WHAT TO PRODUCE: Copy out each line below that has the word "verification" in it.

--- PROVIDED DATA Enclosed Below ---

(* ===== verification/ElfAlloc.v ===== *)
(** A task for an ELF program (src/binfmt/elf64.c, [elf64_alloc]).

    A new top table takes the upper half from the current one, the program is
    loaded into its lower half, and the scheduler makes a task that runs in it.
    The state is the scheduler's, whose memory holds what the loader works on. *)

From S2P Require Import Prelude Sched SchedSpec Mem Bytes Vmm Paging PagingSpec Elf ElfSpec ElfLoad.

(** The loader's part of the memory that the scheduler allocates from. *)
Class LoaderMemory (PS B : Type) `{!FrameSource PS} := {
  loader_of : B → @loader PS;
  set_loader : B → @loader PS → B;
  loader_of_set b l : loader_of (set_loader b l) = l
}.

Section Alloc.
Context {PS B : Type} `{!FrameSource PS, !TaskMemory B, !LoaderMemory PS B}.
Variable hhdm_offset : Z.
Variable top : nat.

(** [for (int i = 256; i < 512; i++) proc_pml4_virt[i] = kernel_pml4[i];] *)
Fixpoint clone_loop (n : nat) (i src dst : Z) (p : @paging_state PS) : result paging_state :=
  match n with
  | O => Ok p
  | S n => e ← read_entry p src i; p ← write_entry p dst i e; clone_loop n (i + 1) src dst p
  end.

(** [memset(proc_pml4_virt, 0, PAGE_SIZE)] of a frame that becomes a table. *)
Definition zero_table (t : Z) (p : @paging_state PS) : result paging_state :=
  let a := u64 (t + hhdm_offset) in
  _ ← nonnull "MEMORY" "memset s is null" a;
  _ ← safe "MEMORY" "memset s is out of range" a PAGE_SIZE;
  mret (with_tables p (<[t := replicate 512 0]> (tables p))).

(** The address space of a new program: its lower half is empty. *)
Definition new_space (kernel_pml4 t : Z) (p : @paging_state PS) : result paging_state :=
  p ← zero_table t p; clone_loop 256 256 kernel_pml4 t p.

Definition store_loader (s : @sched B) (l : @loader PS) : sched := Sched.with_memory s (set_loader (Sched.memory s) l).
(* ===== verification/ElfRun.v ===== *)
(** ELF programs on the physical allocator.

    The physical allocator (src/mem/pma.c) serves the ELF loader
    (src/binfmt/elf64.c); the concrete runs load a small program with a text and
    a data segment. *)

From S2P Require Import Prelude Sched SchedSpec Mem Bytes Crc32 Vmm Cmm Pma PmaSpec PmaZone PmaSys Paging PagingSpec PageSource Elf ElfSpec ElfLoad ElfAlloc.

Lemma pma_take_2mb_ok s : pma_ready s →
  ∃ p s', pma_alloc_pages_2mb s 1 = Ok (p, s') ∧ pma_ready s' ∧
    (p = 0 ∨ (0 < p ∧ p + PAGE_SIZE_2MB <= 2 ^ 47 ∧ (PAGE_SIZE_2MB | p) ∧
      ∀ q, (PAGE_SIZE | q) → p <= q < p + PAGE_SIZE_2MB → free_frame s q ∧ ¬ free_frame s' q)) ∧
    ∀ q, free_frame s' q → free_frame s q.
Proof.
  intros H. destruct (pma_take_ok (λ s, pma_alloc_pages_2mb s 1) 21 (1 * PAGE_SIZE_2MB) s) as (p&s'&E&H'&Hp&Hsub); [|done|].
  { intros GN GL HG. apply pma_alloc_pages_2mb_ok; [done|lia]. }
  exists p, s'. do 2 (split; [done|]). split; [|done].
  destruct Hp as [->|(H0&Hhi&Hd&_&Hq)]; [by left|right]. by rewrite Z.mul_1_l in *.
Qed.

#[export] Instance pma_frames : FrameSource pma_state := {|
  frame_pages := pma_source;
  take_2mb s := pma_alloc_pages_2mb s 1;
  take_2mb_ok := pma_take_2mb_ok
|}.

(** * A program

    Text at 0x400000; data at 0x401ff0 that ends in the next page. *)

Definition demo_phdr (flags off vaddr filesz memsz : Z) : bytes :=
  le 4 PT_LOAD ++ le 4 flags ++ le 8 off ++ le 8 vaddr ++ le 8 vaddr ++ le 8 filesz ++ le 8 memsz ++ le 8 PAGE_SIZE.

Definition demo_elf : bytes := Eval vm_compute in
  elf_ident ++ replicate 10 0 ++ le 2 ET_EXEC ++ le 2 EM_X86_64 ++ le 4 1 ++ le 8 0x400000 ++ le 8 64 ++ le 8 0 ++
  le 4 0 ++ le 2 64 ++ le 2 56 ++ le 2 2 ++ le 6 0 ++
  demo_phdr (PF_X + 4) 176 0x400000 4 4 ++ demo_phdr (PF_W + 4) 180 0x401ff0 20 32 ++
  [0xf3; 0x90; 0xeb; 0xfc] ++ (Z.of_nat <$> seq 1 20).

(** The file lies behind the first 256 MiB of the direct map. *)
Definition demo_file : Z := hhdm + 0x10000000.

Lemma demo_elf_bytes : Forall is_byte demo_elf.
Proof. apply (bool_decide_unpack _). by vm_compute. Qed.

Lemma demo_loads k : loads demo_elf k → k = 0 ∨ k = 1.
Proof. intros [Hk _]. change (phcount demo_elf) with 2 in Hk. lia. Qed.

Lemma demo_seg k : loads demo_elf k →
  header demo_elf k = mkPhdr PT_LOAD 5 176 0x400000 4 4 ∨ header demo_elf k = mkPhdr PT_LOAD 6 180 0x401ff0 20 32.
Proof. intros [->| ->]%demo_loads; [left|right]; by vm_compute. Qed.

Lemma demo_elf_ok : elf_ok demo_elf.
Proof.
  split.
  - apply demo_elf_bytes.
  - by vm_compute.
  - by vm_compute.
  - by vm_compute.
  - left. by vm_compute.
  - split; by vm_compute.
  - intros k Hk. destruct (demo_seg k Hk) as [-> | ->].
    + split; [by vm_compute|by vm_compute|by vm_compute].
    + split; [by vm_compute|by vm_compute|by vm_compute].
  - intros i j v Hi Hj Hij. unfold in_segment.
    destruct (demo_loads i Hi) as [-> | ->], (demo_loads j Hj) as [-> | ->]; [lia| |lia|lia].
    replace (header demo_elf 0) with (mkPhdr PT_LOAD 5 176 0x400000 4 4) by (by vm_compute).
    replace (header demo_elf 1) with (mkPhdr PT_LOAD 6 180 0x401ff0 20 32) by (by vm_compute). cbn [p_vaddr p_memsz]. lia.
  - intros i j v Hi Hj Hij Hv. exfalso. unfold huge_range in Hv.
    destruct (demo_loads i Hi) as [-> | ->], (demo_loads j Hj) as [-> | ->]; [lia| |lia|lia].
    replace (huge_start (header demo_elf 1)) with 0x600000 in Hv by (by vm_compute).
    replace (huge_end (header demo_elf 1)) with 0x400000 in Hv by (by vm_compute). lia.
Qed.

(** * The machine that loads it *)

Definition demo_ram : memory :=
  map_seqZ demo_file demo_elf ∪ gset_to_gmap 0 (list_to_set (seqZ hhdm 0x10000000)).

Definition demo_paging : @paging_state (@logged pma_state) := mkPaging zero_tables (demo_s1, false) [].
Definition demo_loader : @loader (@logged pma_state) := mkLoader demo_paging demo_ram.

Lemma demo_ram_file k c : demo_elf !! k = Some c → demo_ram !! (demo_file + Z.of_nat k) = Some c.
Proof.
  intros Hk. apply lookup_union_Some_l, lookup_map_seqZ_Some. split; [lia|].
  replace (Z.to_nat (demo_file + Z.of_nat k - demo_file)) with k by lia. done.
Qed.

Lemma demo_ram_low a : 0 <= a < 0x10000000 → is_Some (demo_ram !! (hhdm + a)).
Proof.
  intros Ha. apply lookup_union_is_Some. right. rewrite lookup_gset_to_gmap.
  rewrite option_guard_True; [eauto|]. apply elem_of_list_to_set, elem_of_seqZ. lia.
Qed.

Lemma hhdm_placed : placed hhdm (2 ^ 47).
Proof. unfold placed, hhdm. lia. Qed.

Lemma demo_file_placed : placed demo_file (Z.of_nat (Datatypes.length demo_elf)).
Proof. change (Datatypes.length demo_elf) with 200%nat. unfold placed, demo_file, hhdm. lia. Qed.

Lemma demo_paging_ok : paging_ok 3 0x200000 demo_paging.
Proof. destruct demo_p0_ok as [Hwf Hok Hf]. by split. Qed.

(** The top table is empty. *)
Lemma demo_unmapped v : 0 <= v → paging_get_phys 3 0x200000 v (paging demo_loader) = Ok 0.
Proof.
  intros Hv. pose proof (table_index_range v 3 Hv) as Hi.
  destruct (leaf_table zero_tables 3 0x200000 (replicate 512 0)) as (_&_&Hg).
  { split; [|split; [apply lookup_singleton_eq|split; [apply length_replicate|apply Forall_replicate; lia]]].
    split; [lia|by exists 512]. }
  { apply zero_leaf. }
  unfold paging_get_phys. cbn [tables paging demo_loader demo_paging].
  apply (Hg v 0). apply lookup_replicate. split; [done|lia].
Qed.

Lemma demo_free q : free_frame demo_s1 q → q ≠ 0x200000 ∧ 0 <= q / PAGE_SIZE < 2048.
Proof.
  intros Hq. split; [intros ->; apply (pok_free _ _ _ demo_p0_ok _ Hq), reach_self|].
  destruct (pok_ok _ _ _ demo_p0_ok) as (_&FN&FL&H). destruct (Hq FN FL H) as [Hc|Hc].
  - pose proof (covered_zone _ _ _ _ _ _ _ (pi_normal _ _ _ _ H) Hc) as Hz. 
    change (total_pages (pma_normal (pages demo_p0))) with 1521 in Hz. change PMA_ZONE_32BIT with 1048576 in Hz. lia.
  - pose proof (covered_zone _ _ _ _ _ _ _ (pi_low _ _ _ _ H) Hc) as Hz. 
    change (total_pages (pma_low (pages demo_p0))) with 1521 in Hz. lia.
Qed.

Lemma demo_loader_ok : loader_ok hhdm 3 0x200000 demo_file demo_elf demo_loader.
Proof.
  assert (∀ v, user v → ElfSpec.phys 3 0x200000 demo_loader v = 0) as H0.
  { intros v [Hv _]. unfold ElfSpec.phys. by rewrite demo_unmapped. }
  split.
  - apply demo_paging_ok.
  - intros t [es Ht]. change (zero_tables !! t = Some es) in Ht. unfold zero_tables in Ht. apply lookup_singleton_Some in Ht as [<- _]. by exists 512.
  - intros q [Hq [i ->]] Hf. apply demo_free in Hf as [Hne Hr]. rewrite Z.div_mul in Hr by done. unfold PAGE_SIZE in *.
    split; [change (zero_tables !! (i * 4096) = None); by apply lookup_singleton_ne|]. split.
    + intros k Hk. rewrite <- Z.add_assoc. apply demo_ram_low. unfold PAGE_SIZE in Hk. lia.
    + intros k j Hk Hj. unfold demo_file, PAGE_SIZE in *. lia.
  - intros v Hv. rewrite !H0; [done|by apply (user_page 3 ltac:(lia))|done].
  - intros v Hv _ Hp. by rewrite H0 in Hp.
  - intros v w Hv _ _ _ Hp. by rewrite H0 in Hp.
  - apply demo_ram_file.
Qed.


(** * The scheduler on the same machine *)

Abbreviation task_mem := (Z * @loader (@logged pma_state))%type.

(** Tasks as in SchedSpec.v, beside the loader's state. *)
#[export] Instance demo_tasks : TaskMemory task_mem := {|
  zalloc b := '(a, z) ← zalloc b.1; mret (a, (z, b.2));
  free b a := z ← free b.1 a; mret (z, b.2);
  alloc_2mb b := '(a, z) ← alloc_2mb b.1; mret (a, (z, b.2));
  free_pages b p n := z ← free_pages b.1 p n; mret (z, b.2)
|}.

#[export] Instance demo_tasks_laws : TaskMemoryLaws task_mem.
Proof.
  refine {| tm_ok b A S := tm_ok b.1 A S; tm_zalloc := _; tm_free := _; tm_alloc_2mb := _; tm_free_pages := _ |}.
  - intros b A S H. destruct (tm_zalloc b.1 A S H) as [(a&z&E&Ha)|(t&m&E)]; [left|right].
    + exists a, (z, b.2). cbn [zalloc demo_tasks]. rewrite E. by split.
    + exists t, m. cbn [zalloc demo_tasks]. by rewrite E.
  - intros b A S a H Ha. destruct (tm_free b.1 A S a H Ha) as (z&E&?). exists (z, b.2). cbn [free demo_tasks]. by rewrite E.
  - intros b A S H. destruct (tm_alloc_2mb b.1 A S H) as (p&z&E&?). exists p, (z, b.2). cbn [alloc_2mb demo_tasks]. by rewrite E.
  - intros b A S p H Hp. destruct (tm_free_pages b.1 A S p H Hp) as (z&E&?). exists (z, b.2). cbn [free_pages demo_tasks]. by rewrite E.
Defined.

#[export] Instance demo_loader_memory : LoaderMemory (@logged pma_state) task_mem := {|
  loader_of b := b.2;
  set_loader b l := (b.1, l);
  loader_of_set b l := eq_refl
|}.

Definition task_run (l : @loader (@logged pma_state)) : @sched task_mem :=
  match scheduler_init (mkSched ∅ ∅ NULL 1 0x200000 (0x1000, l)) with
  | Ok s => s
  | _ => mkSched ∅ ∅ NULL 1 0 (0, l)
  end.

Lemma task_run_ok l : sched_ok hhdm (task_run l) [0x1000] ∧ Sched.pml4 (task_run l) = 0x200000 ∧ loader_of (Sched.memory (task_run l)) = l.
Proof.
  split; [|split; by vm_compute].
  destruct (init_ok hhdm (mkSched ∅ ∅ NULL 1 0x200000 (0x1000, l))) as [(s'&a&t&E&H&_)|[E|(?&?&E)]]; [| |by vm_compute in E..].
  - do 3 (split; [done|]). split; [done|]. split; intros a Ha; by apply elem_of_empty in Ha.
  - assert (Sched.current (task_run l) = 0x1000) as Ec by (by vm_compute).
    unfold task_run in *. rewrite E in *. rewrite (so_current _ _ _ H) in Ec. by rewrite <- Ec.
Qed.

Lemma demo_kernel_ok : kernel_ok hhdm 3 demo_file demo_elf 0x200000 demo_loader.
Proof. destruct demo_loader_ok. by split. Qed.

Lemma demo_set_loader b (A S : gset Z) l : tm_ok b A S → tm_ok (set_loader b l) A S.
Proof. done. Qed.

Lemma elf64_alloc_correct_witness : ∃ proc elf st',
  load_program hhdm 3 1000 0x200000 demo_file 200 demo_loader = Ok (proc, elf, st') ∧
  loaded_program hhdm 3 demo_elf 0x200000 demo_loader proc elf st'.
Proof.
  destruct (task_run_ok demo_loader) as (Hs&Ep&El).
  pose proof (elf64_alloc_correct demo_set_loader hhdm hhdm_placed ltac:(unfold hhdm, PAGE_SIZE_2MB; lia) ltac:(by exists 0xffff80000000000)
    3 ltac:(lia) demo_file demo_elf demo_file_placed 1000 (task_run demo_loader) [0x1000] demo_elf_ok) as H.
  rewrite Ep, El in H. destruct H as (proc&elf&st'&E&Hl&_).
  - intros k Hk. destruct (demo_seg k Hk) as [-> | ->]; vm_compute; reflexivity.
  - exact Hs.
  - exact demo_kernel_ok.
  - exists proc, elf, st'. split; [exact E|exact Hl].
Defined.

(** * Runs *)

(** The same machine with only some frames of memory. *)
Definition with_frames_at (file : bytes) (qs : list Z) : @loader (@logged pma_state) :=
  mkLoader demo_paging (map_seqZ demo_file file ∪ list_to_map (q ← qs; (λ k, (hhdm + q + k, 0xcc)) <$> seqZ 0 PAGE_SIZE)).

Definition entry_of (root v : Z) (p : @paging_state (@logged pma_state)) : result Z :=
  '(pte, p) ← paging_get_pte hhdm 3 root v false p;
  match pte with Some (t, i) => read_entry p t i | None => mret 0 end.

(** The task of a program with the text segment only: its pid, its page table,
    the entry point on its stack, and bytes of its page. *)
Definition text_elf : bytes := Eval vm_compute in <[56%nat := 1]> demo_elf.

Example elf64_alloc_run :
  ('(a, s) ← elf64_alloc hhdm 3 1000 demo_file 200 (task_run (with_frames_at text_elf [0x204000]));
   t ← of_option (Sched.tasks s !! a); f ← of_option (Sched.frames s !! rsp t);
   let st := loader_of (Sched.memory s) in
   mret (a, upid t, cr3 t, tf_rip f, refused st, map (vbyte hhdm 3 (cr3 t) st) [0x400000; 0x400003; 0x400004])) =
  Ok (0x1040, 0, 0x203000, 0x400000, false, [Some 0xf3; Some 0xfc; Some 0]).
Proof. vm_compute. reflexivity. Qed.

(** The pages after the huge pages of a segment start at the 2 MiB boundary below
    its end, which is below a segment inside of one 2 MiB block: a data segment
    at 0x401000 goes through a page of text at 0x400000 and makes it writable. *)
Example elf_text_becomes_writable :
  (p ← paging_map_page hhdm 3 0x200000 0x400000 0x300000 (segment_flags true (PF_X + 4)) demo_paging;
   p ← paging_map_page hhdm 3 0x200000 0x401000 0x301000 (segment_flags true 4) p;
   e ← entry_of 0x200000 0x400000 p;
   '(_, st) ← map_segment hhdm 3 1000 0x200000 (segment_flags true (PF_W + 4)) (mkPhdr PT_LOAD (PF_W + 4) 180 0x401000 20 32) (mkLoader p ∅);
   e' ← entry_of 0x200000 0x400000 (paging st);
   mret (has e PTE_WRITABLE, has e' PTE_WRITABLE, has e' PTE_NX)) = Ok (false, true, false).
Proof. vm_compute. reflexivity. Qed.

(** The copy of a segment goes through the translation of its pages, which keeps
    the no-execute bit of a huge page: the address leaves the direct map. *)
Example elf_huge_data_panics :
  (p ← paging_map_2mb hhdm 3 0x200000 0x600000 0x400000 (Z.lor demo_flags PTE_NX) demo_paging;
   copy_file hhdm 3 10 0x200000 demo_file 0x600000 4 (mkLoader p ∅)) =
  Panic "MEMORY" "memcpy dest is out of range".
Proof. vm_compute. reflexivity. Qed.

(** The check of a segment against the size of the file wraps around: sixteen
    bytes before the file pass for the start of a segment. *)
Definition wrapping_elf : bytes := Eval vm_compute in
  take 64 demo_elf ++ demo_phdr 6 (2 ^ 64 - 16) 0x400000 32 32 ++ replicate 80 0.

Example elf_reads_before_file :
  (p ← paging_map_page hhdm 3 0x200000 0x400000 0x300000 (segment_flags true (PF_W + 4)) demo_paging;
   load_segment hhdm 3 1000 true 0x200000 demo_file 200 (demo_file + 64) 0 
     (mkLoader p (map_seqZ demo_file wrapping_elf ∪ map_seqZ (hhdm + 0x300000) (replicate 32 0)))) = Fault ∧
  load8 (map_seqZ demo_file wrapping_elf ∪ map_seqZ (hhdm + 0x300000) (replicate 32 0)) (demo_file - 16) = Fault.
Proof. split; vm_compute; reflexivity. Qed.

--- End of Enclosed PROVIDED DATA ---

YOUR SOLUTION:
(* ===== verification/ElfAlloc.v ===== *)
(* ===== verification/ElfRun.v ===== *)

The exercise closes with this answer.